== Segment start ==
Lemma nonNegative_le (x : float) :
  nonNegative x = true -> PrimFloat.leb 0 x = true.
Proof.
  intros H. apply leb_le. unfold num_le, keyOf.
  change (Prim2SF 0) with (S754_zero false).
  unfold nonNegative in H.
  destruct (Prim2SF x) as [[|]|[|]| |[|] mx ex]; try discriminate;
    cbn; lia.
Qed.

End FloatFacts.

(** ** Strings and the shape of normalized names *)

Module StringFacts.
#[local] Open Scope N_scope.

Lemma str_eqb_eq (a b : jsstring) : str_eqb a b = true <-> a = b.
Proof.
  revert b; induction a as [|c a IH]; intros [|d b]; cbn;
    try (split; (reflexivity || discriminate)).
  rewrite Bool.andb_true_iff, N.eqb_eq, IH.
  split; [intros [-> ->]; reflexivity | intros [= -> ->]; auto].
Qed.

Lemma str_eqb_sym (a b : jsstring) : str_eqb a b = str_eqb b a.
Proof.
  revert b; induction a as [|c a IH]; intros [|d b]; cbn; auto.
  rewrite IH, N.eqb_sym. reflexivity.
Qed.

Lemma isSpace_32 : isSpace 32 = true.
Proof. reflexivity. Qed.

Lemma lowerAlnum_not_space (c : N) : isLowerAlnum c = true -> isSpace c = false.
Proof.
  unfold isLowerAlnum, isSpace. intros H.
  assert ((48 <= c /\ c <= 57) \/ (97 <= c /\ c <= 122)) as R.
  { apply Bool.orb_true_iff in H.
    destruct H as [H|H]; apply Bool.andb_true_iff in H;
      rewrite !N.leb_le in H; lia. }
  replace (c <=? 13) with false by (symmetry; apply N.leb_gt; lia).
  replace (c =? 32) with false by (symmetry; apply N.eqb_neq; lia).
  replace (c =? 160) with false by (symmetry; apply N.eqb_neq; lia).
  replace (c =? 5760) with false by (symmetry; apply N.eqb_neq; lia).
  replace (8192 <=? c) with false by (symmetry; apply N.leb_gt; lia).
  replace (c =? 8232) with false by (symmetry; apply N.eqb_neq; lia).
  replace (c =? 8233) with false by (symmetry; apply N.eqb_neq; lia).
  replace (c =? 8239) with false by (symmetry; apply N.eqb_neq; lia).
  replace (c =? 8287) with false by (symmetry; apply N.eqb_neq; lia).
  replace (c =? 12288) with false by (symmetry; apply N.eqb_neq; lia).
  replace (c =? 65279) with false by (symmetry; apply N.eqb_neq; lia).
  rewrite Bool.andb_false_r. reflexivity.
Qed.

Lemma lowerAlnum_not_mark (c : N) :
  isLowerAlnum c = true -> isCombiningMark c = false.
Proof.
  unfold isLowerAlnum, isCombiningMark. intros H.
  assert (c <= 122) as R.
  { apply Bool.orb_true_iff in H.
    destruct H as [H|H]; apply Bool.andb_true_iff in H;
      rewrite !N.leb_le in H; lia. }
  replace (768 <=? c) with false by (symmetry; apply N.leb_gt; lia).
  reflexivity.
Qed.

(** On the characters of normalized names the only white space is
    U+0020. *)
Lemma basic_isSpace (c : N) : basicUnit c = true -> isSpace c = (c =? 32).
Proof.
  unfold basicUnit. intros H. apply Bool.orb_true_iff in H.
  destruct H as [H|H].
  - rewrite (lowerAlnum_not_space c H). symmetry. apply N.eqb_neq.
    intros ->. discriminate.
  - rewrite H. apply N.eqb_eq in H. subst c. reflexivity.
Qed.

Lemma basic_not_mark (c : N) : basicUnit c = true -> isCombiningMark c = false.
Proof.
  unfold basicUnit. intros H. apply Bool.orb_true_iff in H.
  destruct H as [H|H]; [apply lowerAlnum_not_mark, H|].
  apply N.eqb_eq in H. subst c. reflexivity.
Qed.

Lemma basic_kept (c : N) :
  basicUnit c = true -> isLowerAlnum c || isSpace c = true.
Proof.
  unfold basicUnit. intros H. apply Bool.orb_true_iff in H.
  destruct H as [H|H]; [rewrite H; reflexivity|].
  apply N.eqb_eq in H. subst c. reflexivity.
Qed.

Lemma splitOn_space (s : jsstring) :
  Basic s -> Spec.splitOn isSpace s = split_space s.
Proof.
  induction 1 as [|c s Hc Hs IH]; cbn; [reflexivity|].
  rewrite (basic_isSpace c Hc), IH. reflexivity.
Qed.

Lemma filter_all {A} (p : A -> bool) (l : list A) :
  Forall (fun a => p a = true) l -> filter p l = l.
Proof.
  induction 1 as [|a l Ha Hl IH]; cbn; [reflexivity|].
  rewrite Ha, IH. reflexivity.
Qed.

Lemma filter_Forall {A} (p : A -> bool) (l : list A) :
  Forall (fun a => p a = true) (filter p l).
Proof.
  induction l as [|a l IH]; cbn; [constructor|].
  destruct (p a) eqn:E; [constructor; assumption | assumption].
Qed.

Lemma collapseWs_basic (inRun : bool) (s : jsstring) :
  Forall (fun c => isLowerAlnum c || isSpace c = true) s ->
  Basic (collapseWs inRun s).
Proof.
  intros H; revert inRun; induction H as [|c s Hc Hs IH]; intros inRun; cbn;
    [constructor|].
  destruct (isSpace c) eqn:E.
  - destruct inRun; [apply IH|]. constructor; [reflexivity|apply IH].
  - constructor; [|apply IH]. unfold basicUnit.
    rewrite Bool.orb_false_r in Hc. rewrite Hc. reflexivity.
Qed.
== Segment end ==
### WHAT YOU ARE ASKED TO DO
Within the entries, find all lines holding "jsstring" and copy each one.

### ANSWER
Lemma str_eqb_eq (a b : jsstring) : str_eqb a b = true <-> a = b.
Lemma str_eqb_sym (a b : jsstring) : str_eqb a b = str_eqb b a.
Lemma splitOn_space (s : jsstring) :
Lemma collapseWs_basic (inRun : bool) (s : jsstring) :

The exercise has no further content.